BEGIN Dataset
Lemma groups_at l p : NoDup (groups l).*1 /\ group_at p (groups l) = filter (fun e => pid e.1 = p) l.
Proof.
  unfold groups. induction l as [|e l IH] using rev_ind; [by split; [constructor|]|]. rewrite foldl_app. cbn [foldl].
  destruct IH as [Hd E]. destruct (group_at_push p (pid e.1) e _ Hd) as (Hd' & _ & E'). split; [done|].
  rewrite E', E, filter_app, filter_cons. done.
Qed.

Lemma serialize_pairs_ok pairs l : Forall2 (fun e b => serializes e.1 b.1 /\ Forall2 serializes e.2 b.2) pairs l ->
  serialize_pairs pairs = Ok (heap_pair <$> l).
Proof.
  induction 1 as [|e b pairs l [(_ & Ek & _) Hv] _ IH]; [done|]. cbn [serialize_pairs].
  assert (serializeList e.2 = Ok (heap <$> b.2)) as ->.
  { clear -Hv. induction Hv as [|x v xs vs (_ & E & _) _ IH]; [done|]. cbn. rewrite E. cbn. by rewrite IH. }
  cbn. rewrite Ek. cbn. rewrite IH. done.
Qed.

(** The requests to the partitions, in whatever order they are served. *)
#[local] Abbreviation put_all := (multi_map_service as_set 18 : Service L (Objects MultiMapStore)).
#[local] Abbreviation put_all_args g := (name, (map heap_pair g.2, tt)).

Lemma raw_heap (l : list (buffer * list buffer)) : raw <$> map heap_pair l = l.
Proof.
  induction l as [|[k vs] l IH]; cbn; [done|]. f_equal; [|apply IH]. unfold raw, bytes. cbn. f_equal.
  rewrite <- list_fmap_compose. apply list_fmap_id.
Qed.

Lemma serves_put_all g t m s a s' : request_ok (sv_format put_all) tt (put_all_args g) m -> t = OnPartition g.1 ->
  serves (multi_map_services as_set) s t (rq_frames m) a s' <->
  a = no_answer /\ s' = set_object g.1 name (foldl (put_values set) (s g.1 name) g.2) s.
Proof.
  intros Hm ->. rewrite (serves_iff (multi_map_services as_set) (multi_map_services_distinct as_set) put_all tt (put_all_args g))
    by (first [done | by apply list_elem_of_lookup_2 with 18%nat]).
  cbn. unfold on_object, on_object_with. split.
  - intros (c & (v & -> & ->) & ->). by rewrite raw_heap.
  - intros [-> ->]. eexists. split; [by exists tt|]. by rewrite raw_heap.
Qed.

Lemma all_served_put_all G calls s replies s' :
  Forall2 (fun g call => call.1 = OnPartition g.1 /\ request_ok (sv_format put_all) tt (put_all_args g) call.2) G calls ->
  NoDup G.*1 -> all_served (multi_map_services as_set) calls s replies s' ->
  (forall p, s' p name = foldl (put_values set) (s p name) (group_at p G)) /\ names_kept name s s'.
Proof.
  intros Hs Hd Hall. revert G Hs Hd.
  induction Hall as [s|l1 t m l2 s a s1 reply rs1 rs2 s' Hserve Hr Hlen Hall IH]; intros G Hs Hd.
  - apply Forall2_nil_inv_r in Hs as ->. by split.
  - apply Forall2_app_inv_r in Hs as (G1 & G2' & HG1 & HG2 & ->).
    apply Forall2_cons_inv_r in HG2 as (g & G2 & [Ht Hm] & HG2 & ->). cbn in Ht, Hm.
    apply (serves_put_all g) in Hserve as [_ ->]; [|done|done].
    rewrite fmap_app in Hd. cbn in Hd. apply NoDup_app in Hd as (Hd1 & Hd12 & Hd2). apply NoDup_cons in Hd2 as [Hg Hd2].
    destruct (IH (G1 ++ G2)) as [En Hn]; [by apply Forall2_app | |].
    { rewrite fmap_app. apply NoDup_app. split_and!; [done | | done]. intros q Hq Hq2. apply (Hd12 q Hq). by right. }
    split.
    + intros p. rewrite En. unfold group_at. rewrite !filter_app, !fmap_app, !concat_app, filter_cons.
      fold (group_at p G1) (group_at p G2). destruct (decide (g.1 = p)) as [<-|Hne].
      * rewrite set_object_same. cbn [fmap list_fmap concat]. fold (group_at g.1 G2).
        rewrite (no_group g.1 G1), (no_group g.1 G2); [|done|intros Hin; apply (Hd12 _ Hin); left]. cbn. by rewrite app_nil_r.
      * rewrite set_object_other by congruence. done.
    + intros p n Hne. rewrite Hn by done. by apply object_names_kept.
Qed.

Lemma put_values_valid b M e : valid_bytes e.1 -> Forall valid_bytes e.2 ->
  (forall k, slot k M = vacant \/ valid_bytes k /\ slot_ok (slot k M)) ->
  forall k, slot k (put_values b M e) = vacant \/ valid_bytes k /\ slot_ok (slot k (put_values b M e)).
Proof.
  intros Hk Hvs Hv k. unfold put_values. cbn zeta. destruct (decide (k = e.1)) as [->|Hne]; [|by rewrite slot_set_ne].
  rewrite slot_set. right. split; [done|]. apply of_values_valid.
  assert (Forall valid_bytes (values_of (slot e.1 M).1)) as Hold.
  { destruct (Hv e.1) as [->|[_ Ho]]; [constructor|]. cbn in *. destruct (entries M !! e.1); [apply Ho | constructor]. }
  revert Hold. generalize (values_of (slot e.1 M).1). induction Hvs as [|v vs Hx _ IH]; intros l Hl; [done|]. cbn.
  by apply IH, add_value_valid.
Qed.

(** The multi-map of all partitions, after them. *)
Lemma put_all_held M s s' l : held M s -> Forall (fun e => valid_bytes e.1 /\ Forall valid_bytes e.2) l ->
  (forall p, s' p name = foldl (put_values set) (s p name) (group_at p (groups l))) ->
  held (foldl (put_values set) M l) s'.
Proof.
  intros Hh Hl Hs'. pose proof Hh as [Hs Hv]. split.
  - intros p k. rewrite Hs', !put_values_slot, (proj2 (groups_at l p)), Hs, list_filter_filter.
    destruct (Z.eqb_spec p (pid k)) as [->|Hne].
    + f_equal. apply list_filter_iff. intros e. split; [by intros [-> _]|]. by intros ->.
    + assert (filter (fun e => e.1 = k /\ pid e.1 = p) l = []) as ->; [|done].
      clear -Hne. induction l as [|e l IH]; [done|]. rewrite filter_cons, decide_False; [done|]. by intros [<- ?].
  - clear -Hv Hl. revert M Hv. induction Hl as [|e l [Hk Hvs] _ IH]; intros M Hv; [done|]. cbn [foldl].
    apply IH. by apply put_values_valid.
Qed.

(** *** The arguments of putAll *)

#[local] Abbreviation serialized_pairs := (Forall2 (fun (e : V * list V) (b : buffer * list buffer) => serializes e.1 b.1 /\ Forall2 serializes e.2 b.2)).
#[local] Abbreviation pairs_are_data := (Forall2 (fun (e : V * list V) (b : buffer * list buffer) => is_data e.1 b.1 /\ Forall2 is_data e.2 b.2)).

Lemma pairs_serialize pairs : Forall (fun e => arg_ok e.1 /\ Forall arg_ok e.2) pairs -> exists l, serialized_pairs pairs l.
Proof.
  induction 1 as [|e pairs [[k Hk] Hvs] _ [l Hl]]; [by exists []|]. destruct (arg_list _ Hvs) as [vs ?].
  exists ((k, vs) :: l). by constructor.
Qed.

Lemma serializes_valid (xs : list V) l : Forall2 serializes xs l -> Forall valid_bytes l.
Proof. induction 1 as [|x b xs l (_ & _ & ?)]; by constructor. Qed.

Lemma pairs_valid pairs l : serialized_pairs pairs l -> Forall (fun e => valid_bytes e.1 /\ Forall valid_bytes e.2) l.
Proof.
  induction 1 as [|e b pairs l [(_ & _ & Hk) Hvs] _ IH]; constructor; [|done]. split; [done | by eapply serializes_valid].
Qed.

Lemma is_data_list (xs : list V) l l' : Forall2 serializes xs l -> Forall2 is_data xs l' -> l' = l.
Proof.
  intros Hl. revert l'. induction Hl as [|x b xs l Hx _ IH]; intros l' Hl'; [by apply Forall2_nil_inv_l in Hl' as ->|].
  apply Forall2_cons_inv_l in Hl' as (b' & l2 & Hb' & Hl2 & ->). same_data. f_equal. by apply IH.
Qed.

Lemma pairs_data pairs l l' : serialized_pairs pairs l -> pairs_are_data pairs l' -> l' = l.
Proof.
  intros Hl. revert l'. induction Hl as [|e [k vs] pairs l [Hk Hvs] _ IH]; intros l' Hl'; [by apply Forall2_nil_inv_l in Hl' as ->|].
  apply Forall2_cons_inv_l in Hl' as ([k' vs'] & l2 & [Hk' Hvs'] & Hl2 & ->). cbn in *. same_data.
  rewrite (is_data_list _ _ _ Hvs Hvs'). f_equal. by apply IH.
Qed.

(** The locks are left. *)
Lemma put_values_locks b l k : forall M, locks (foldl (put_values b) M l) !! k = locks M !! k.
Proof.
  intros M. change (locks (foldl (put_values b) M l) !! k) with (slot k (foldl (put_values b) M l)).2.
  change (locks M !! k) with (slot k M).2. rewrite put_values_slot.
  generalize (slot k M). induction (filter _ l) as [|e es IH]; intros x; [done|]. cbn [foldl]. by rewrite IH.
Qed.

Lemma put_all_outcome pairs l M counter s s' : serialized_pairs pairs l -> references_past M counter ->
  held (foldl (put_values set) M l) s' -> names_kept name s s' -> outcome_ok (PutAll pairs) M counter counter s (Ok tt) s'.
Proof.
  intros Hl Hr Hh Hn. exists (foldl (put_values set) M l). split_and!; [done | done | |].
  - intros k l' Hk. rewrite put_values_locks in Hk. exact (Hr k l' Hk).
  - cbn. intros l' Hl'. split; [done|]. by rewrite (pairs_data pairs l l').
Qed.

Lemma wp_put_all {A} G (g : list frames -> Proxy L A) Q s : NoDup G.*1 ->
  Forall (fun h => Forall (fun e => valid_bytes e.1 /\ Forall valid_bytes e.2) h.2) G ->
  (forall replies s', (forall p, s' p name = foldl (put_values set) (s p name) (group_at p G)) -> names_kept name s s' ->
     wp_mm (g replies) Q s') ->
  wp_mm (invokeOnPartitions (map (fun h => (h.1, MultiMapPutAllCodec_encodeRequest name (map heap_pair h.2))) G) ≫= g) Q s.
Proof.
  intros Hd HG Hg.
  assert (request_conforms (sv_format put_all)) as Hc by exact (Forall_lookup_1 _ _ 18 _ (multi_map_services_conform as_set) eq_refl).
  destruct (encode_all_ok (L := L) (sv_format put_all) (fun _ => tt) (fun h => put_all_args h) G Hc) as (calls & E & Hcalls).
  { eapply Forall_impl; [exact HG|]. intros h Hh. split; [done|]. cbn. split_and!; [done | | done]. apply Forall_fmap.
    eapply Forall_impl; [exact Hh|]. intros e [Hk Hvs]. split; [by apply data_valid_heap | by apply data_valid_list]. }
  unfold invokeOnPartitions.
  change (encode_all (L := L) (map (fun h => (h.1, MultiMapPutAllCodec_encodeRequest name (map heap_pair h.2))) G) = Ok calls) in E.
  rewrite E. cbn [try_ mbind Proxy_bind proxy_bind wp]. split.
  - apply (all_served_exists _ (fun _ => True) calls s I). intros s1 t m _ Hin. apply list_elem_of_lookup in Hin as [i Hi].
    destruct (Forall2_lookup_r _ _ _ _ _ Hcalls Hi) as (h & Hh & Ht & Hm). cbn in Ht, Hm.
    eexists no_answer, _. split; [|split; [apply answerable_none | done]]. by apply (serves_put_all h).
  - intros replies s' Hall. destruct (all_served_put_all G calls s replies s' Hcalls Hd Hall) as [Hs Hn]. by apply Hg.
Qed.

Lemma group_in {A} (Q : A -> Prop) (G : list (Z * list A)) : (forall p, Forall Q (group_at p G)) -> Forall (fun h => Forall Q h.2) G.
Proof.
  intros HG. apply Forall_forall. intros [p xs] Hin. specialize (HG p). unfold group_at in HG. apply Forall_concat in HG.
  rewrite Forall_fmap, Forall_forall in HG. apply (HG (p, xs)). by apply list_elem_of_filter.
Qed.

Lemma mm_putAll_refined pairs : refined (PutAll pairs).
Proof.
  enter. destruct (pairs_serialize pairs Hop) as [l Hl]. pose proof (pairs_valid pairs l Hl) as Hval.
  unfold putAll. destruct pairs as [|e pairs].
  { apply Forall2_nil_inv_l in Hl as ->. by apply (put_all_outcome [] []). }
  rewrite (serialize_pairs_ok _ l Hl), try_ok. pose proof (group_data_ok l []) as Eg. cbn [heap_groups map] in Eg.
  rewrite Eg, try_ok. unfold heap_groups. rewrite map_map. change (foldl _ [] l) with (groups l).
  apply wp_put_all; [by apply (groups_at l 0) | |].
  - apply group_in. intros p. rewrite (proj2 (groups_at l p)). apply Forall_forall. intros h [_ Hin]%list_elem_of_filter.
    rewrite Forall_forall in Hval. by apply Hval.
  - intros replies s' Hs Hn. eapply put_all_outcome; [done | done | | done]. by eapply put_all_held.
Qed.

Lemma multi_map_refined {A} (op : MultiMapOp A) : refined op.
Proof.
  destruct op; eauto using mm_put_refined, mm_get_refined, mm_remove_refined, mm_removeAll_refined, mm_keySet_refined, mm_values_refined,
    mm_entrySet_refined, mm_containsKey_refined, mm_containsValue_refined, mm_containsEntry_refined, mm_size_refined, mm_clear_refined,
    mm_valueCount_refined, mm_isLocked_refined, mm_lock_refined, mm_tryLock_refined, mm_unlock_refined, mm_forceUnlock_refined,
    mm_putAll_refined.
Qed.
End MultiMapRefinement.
END Dataset
Task requirements: Give the number of lines containing "Hserve" in the entries, and no other text.

Response to the task: 2